Cc: Christian Göttsche <cgzones@googlemail.com>
Cc: Serge Hallyn <serge@hallyn.com>
Cc: Iker Pedrosa <ipedrosa@redhat.com>
Signed-off-by: Alejandro Colomar <alx@kernel.org>
---

diff --git a/src/passwd.c b/src/passwd.c
index 673282cfb..ab5e5307a 100644
--- a/src/passwd.c
+++ b/src/passwd.c
@@ -31,6 +31,7 @@
 #include "pwio.h"
 #include "shadowio.h"
 #include "shadowlog.h"
+#include "strlcpy.h"
 
 /*
  * exit status values
@@ -239,7 +240,7 @@ static int new_password (const struct passwd *pw)
 			                pw->pw_name);
 			return -1;
 		}
-		STRFCPY (orig, clear);
+		STRLCPY(orig, clear);
 		erase_pass (clear);
 		strzero (cipher);
 	} else {
@@ -301,7 +302,7 @@ static int new_password (const struct passwd *pw)
 		if (warned && (strcmp (pass, cp) != 0)) {
 			warned = false;
 		}
-		STRFCPY (pass, cp);
+		STRLCPY(pass, cp);
 		erase_pass (cp);
 
 		if (!amroot && (!obscure (orig, pass, pw) || reuse (pass, pw))) {
@@ -358,7 +359,7 @@ static int new_password (const struct passwd *pw)

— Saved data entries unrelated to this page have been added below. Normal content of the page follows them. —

(** ** Outcomes and calls *)

(** [omni_httpd.http_outcome]: the sum of [http_response], [abort] and
    [http_proxy]. *)
Inductive http_outcome :=
  | Response (status : option Z) (headers : option (list (option (option bytes * option bytes))))
      (body : option bytes)
  | Abort
  | Proxy (url : option bytes) (preserve_host : option bool).

Inductive arg :=
  | ListenerArg (id : Z)
  | RequestArg (r : http_request)
  | OutcomeArg (o : http_outcome)
  | TupleArg (t : Z)
  | UuidArg (u : bytes)
  | TextArg (t : bytes).

(** What a procedure returns: an outcome, a record of which the first column
    matters, a truth value, or something else. *)
Inductive retval :=
  | RetOutcome (o : http_outcome)
  | RetRecord (first : option http_outcome)
  | RetBool (b : bool)
  | RetOther.

(** The database with the procedures, the current user, and
    [worker_should_stop_handling]. *)
Context {db : Type}.
Context (invoke : Z → Z → Z → bool → list (option arg) → db → result (option retval) * bool * db).
Context (commit : db → result db) (abort : db → db).

(** Messages for the event loop.  A byte of a body that was never written is
    [None]. *)
Inductive reply :=
  | SendInline (status : Z) (reason : option string) (headers : list (bytes * bytes))
      (content_length : option Z) (body : list (option Z))
  | QueueAbort
  | QueueProxy (url : bytes) (preserve_host : bool)
  | UpgradeToWebsocket.

Record backend := Backend {
  wk : worker;
  patterns : pattern_cache;
  user_id : Z;
  security_ctx : Z;
  worker_should_stop_handling : bool;
  database : db;
  in_transaction : bool;
  replies : list reply
}.

Definition SECURITY_LOCAL_USERID_CHANGE : Z := 1.

Definition lift_worker {A} (m : M worker A) : M backend A := λ s,
  let '(r, w) := m (wk s) in
  (r, Backend w (patterns s) (user_id s) (security_ctx s) (worker_should_stop_handling s)
        (database s) (in_transaction s) (replies s)).

Definition set_patterns (c : pattern_cache) (s : backend) : backend :=
  Backend (wk s) c (user_id s) (security_ctx s) (worker_should_stop_handling s) (database s)
    (in_transaction s) (replies s).
Definition SetUserIdAndSecContext (u sec : Z) (s : backend) : backend :=
  Backend (wk s) (patterns s) u sec (worker_should_stop_handling s) (database s)
    (in_transaction s) (replies s).
Definition set_stop (b : bool) (s : backend) : backend :=
  Backend (wk s) (patterns s) (user_id s) (security_ctx s) b (database s)
    (in_transaction s) (replies s).
Definition set_database (d : db) (t : bool) (s : backend) : backend :=
  Backend (wk s) (patterns s) (user_id s) (security_ctx s) (worker_should_stop_handling s) d
    t (replies s).
Definition queue (r : reply) (s : backend) : backend :=
  Backend (wk s) (patterns s) (user_id s) (security_ctx s) (worker_should_stop_handling s)
    (database s) (in_transaction s) (replies s ++ [r]).

Definition StartTransactionCommand (s : backend) : backend := set_database (database s) true s.
Definition AbortCurrentTransaction (s : backend) : backend := set_database (abort (database s)) false s.
Definition CommitTransactionCommand : M backend unit := λ s,
  match commit (database s) with
  | Ok d => (Ok (), set_database d false s)
  | Err e => (Err e, s)
  | Undefined w => (Undefined w, s)
  end.

(** A call runs with the current user; [stop_handling()] sets the flag. *)
Definition FunctionCallInvoke (p : Z) (non_atomic : bool) (args : list (option arg))
    : M backend (option retval) := λ s,
  let '(r, stop, d) := invoke (user_id s) (security_ctx s) p non_atomic args (database s) in
  (r, set_stop (worker_should_stop_handling s || stop) (set_database d (in_transaction s) s)).

(** ** Calling a route *)

(** [fcinfo] has room for 100 arguments; the procedure sees the first
    [nargs]. *)
Definition set_arg (i : Z) (v : result (option arg)) (args : list (option arg))
    : result (list (option arg)) :=
  if i <? 0 then Ok args
  else if i <? 100 then (x ← v; Ok (<[Z.to_nat i := x]> args))
  else Undefined "write outside the buffer".

Definition fill_args (listener_id : Z) (req : http_request) (outcome : option http_outcome)
    (r : Route) : result (list (option arg)) :=
  let args := replicate 100 None in
  args ← set_arg (listener_index r) (Ok (Some (ListenerArg listener_id))) args;
  args ← set_arg (http_request_index r) (Ok (Some (RequestArg req))) args;
  args ← set_arg (http_outcome_index r) (Ok (OutcomeArg <$> outcome)) args;
  args ← set_arg (tuple_index r)
           (match tuple r with
            | Some t => Ok (Some (TupleArg t))
            | None => Undefined "uninitialized memory"
            end) args;
  Ok (take (pronargs (proc r)) args).

(** The outcome that a result carries. *)
Definition read_outcome (r : Route) (res : option retval) : result (option http_outcome) :=
  match res with
  | Some v =>
      if negb (returns_outcome r) then Ok None
      else if prorettype (proc r) =? http_outcome_oid then
        match v with RetOutcome o => Ok (Some o) | _ => Undefined "datum of another type" end
      else if prorettype (proc r) =? RECORDOID then
        match v with RetRecord o => Ok o | _ => Undefined "datum of another type" end
      else Ok None
  | None => Ok None
  end.

Definition call_route (listener_id : Z) (req : http_request) (sec : Z) (r : Route)
    (outcome : option http_outcome) : M backend (option http_outcome) :=
  args ← lift_r (fill_args listener_id req outcome r);
  _ ← when (OidIsValid (role r))
        (modify_st (SetUserIdAndSecContext (role r)
           (if prokind_procedure (proc r) then 0 else Z.lor sec SECURITY_LOCAL_USERID_CHANGE)));
  res ← FunctionCallInvoke (proc_oid (proc r)) (prokind_procedure (proc r)) args;
  lift_r (read_outcome r res).

(** ** The loop over the routes *)

Fixpoint route_loop (listener_id : Z) (req : http_request) (url : bytes) (sec : Z)
    (rs : list Route) (handler_invoked : bool) (outcome : option http_outcome)
    : M backend (option http_outcome) :=
  match rs with
  | [] => mret outcome
  | r :: rs' =>
      let continue := route_loop listener_id req url sec rs' handler_invoked outcome in
      if handler_ r && handler_invoked then continue
      else if OidIsValid (method r) && negb (method r =? rq_method req) then continue
      else
        s ← get_st;
        let '(m, c) := match_urlpattern (match_ r) url (patterns s) in
        _ ← modify_st (set_patterns c);
        if negb m then continue
        else
          outcome' ← call_route listener_id req sec r outcome;
          s ← get_st;
          if worker_should_stop_handling s then mret outcome'
          else route_loop listener_id req url sec rs' (handler_ r || handler_invoked) outcome'
  end.

(** Reading the array of routes. *)
Definition get_routes : M backend (list Route) :=
  s ← get_st;
  match routes (wk s) with
  | None => mret []
  | Some l => if (arrays_life (wk s) =? context_life (wk s))%nat then mret l
              else match l with [] => mret [] | _ => undefined "use of freed memory" end
  end.

(** The part of [handler] that serves a request through the routes. *)
Definition serve_routes (listener_id : Z) (req : h2o_req_t) (sec : Z)
    : M backend (option http_outcome) :=
  _ ← lift_worker prepare_routers;
  _ ← modify_st (set_stop false);
  rs ← get_routes;
  route_loop listener_id (request_tuple req false) (request_url req) sec rs false None.

(** ** Sending the outcome *)

(** [http_status_reasons.h] *)
Definition http_status_reasons : list (Z * string) :=
  [(100, "Continue"); (101, "Switching Protocols"); (102, "Processing"); (103, "Early Hints");
   (200, "OK"); (201, "Created"); (202, "Accepted"); (203, "Non-Authoritative Information");
   (204, "No Content"); (205, "Reset Content"); (206, "Partial Content"); (207, "Multi-Status");
   (208, "Already Reported"); (226, "IM Used"); (300, "Multiple Choices");
   (301, "Moved Permanently"); (302, "Found"); (303, "See Other"); (304, "Not Modified");
   (305, "Use Proxy"); (307, "Temporary Redirect"); (308, "Permanent Redirect");
   (400, "Bad Request"); (401, "Unauthorized"); (402, "Payment Required"); (403, "Forbidden");
   (404, "Not Found"); (405, "Method Not Allowed"); (406, "Not Acceptable");
   (407, "Proxy Authentication Required"); (408, "Request Timeout"); (409, "Conflict");
   (410, "Gone"); (411, "Length Required"); (412, "Precondition Failed");
   (413, "Payload Too Large"); (414, "URI Too Long"); (415, "Unsupported Media Type");
   (416, "Range Not Satisfiable"); (417, "Expectation Failed"); (418, "I'm a teapot");
   (421, "Misdirected Request"); (422, "Unprocessable Entity"); (423, "Locked");
   (424, "Failed Dependency"); (425, "Too Early"); (426, "Upgrade Required");
   (428, "Precondition Required"); (429, "Too Many Requests");
   (431, "Request Header Fields Too Large"); (451, "Unavailable For Legal Reasons");
   (500, "Internal Server Error"); (501, "Not Implemented"); (502, "Bad Gateway");
   (503, "Service Unavailable"); (504, "Gateway Timeout"); (505, "HTTP Version Not Supported");
   (506, "Variant Also Negotiates"); (507, "Insufficient Storage"); (508, "Loop Detected");
   (510, "Not Extended"); (511, "Network Authentication Required")]%string.

(** [http_status_reasons[status]]: the array has 512 elements. *)
Definition status_reason (status : Z) : result (option string) :=
  if (0 <=? status) && (status <? 512)
  then Ok (snd <$> head (filter (λ x, x.1 = status) http_status_reasons))
  else Undefined "read outside the array".

Definition tolower (c : Z) : Z := if (65 <=? c) && (c <=? 90) then c + 32 else c.

Definition is_content_length (name : bytes) : bool :=
  (length name =? 14)%nat && bool_decide (tolower <$> name = str_bytes "content-length").

(** [strtoll(s, NULL, 10)] *)
Definition LLONG_MAX : Z := 2 ^ 63 - 1.
Definition LLONG_MIN : Z := - 2 ^ 63.
Definition isspace (c : Z) : bool := (c =? 32) || ((9 <=? c) && (c <=? 13)).

Fixpoint skip_space (s : bytes) : bytes :=
  match s with c :: s' => if isspace c then skip_space s' else s | [] => [] end.

Fixpoint read_digits (s : bytes) (acc : Z) : Z :=
  match s with
  | c :: s' => if (48 <=? c) && (c <=? 57) then read_digits s' (acc * 10 + (c - 48)) else acc
  | [] => acc
  end.

Definition read_sign (s : bytes) : bool * bytes :=
  match s with
  | c :: s' => if c =? 45 then (true, s') else if c =? 43 then (false, s') else (false, s)
  | [] => (false, s)
  end.

Definition strtoll (s : bytes) : Z :=
  let '(neg, s) := read_sign (skip_space s) in
  let v := read_digits s 0 in
  if neg then Z.max LLONG_MIN (- v) else Z.min LLONG_MAX v.

(** [h2o_set_header_by_str] with [overwrite_if_exists]. *)
Fixpoint h2o_set_header_by_str (hs : list (bytes * bytes)) (name value : bytes)
    : list (bytes * bytes) :=
  match hs with
  | [] => [(name, value)]
  | (n, v) :: hs' =>
      if decide (n = name) then (n, value) :: hs' else (n, v) :: h2o_set_header_by_str hs' name value
  end.

(** The headers of the response, with the content length if there was one. *)
Fixpoint response_headers (hs : list (option (option bytes * option bytes)))
    (acc : list (bytes * bytes) * option Z) : list (bytes * bytes) * option Z :=
  match hs with
  | [] => acc
  | Some (Some name, Some value) :: hs' =>
      response_headers hs'
        (if is_content_length name then (acc.1, Some (strtoll value))
         else (h2o_set_header_by_str acc.1 name value, acc.2))
  | _ :: hs' => response_headers hs' acc
  end.

(** [pg_mbcliplen]: how much of a string fits in so many bytes. *)
Context (pg_mbcliplen : bytes → nat → nat).
Lemma socket_path_text temp_dir buf uuid p u :
  length buf = SUN_PATH → length uuid = 16%nat → Forall byte_ok uuid → text_ok temp_dir →
  websocket_unix_socket_path temp_dir buf uuid = Ok (Some (p, u)) →
  u = stamp 4 uuid ∧ cstr p = Some (temp_dir ++ SOCK_PREFIX ++ uuid_text (stamp 4 uuid)) ∧
  (length temp_dir + length SOCK_PREFIX + RFC4122_UUID_LEN + 1 <= SUN_PATH)%nat.
Proof.
  intros Hb Hu Ho Ht E.
  destruct (Nat.ltb_spec SUN_PATH (length temp_dir + length SOCK_PREFIX + RFC4122_UUID_LEN + 1)) as [H|Hl].
  { unfold websocket_unix_socket_path in E. apply Nat.ltb_lt in H. by rewrite H in E. }
  destruct (socket_path_ok temp_dir buf uuid Hb Hu Hl) as (rest & E' & _). rewrite E' in E.
  assert (u = stamp 4 uuid ∧ p = temp_dir ++ SOCK_PREFIX ++ uuid_text (stamp 4 uuid) ++ 0 :: rest)
    as [-> ->] by (split; congruence).
  by rewrite socket_path_cstr.
Qed.

(** The path of the socket of a connection fits in [sun_path] with its
    terminator, or the function says that it does not; two connections have
    the same path only if they have the same uuid. *)
Theorem socket_path_fits temp_dir buf uuid :
  length buf = SUN_PATH → length uuid = 16%nat → Forall byte_ok uuid → text_ok temp_dir →
  if decide (length temp_dir <= 54)%nat then
    ∃ p, websocket_unix_socket_path temp_dir buf uuid = Ok (Some (p, stamp 4 uuid)) ∧
      length p = SUN_PATH ∧ cstr p = Some (temp_dir ++ SOCK_PREFIX ++ uuid_text (stamp 4 uuid)) ∧
      ∀ buf' uuid' p' u', length buf' = SUN_PATH → length uuid' = 16%nat → Forall byte_ok uuid' →
        websocket_unix_socket_path temp_dir buf' uuid' = Ok (Some (p', u')) →
        cstr p' = cstr p ↔ stamp 4 uuid' = stamp 4 uuid
  else websocket_unix_socket_path temp_dir buf uuid = Ok None.
Proof.
  intros Hb Hu Ho Ht. case_decide as Hl.
  2:{ unfold websocket_unix_socket_path. destruct (Nat.ltb_spec SUN_PATH
        (length temp_dir + length SOCK_PREFIX + RFC4122_UUID_LEN + 1)) as [_|H]; [done|].
      unfold SUN_PATH, RFC4122_UUID_LEN in H. simpl in H. lia. }
  assert (Hl' : (length temp_dir + length SOCK_PREFIX + RFC4122_UUID_LEN + 1 <= SUN_PATH)%nat).
  { unfold SUN_PATH, RFC4122_UUID_LEN. simpl. lia. }
  assert (Hc := λ u rest, socket_path_cstr temp_dir u rest Ht).
  destruct (socket_path_ok temp_dir buf uuid Hb Hu Hl') as (rest & E & Hlen).
  eexists. split; [exact E|]. split; [done|]. split; [by apply Hc|].
  intros buf' uuid' p' u' Hb' Hu' Ho' E'.
  destruct (socket_path_ok temp_dir buf' uuid' Hb' Hu' Hl') as (rest' & E'' & _).
  assert (p' = temp_dir ++ SOCK_PREFIX ++ uuid_text (stamp 4 uuid') ++ 0 :: rest') as -> by congruence.
  rewrite !Hc by done. split; [|by intros ->].
  intros E1. assert (E2 : temp_dir ++ SOCK_PREFIX ++ uuid_text (stamp 4 uuid') =
    temp_dir ++ SOCK_PREFIX ++ uuid_text (stamp 4 uuid)) by congruence.
  apply app_inv_head, app_inv_head in E2.
  apply uuid_text_inj in E2; [done|by rewrite stamp_length..|by apply stamp_ok|by apply stamp_ok].
Qed.

(** ** Messages for a WebSocket connection

    [websocket_send] of another backend connects to the socket and writes one
    frame: a packed struct of the kind and the length, then the payload. *)

Record ws_message := WsMessage { is_text : bool; payload : bytes }.

Definition HDR : nat := 9.

(** [size_t] in memory. *)
Definition le_bytes8 (n : Z) : bytes := rev (be_bytes 8 n).
Definition le_val8 (l : bytes) : Z := be_val (rev l).

Definition ws_frame (m : ws_message) : bytes :=
  (if is_text m then 0 else 1) :: le_bytes8 (Z.of_nat (length (payload m))) ++ payload m.

(** The socket connected to and the bytes written.  [connects] says whether
    [socket] and [connect] succeed. *)
Definition websocket_send (connects : bytes → bool) (temp_dir : bytes) (kind_text : bool)
    (uuid data : option bytes) : result (bytes * bytes) :=
  match uuid, data with
  | None, _ => raise "socket can't be null"
  | _, None => raise "data can't be null"
  | Some u, Some d =>
      x ← websocket_unix_socket_path temp_dir (replicate SUN_PATH 0) u;
      match x with
      | None => raise "websocket_unix_socket_path"
      | Some (sun_path, _) =>
          match cstr sun_path with
          | None => Undefined "read outside the buffer"
          | Some path =>
              if connects path then Ok (path, ws_frame (WsMessage kind_text d)) else raise "connect"
          end
      end
  end.

(** A message for a connection that the event loop has made goes to the socket
    the event loop has made for it. *)
Lemma websocket_send_reaches connects temp_dir kind uuid data buf p u :
  length buf = SUN_PATH → length uuid = 16%nat → Forall byte_ok uuid → text_ok temp_dir →
  websocket_unix_socket_path temp_dir buf uuid = Ok (Some (p, u)) →
  ∃ path, cstr p = Some path ∧
    websocket_send connects temp_dir kind (Some u) (Some data) =
      if connects path then Ok (path, ws_frame (WsMessage kind data)) else raise "connect".
Proof.
  intros Hb Hu Ho Ht E. destruct (socket_path_text temp_dir buf uuid p u) as (-> & Hc & Hl); try done.
  exists (temp_dir ++ SOCK_PREFIX ++ uuid_text (stamp 4 uuid)). split; [done|].
  destruct (socket_path_ok temp_dir (replicate SUN_PATH 0) (stamp 4 uuid)) as (rest & E' & _);
    [by rewrite length_replicate|by rewrite stamp_length|done|].
  unfold websocket_send. rewrite E'. cbn [mbind result_bind].
  rewrite socket_path_cstr by (done || by apply stamp_ok). by rewrite stamp_twice.
Qed.

(** The loop of [on_ws_relay_message] over the input of the socket.  The sum of
    the sizes may wrap; [wslay_event_queue_msg] reads the payload. *)
Fixpoint relay_loop (fuel : nat) (input : bytes) (queued : list ws_message)
    : result (list ws_message * bytes) :=
  match fuel with
  | O => Ok (queued, input)
  | S fuel' =>
      if (length input =? 0)%nat then Ok (queued, input)
      else if (length input <? HDR)%nat then Ok (queued, input)
      else
        let len := le_val8 (take 8 (drop 1 input)) in
        let total := wrap_u 64 (Z.of_nat HDR + len) in
        if Z.of_nat (length input) <? total then Ok (queued, input)
        else if Z.of_nat (length input) <? Z.of_nat HDR + len then Undefined "read outside the buffer"
        else
          relay_loop fuel' (drop (Z.to_nat total) input)
            (queued ++ [WsMessage (bool_decide (head input = Some 0)) (take (Z.to_nat len) (drop HDR input))])
  end.

Definition on_ws_relay_message (chunk : bytes) (st : list ws_message * bytes)
    : result (list ws_message * bytes) :=
  let input := st.2 ++ chunk in relay_loop (length input) input st.1.

(** The callback is called whenever more bytes have arrived. *)
Fixpoint relay (chunks : list bytes) (st : list ws_message * bytes) : result (list ws_message * bytes) :=
  match chunks with
  | [] => Ok st
  | c :: chunks' => st' ← on_ws_relay_message c st; relay chunks' st'
  end.

Definition ws_message_ok (m : ws_message) : Prop := Z.of_nat (length (payload m)) < 2 ^ 63.

Lemma le_bytes8_length n : length (le_bytes8 n) = 8%nat.
Proof. unfold le_bytes8. by rewrite length_rev, be_bytes_length. Qed.

Lemma frame_length m : length (ws_frame m) = (HDR + length (payload m))%nat.
Proof. unfold ws_frame, HDR. cbn [length]. rewrite length_app, le_bytes8_length. lia. Qed.

(** What is read from a header that is complete. *)
Lemma header_read m r : ws_message_ok m →
  le_val8 (take 8 (drop 1 (ws_frame m ++ r))) = Z.of_nat (length (payload m)).
Proof.
  intros Hm. unfold ws_frame. cbn [app drop]. rewrite drop_0, <- app_assoc.
  rewrite take_app_le by (rewrite le_bytes8_length; lia).
  rewrite take_ge by (rewrite le_bytes8_length; lia). unfold le_val8, le_bytes8. rewrite rev_involutive.
  rewrite be_val_be_bytes. unfold ws_message_ok in Hm. apply Z.mod_small.
  change (8 * Z.of_nat 8) with 64. lia.
Qed.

 #ifdef HAVE_LIBCRACK_HIST
 	HistUpdate (pw->pw_name, crypt_passwd);
 #endif				/* HAVE_LIBCRACK_HIST */
-	STRFCPY (crypt_passwd, cp);
+	STRLCPY(crypt_passwd, cp);
 	return 0;
 }
 
@@ -1029,7 +1030,7 @@ int main (int argc, char **argv)
 		 * If there are no other flags, just change the password.
 		 */
 		if (!anyflag) {
-			STRFCPY (crypt_passwd, cp);
+			STRLCPY(crypt_passwd, cp);
 
 			/*
 			 * See if the user is permitted to change the password.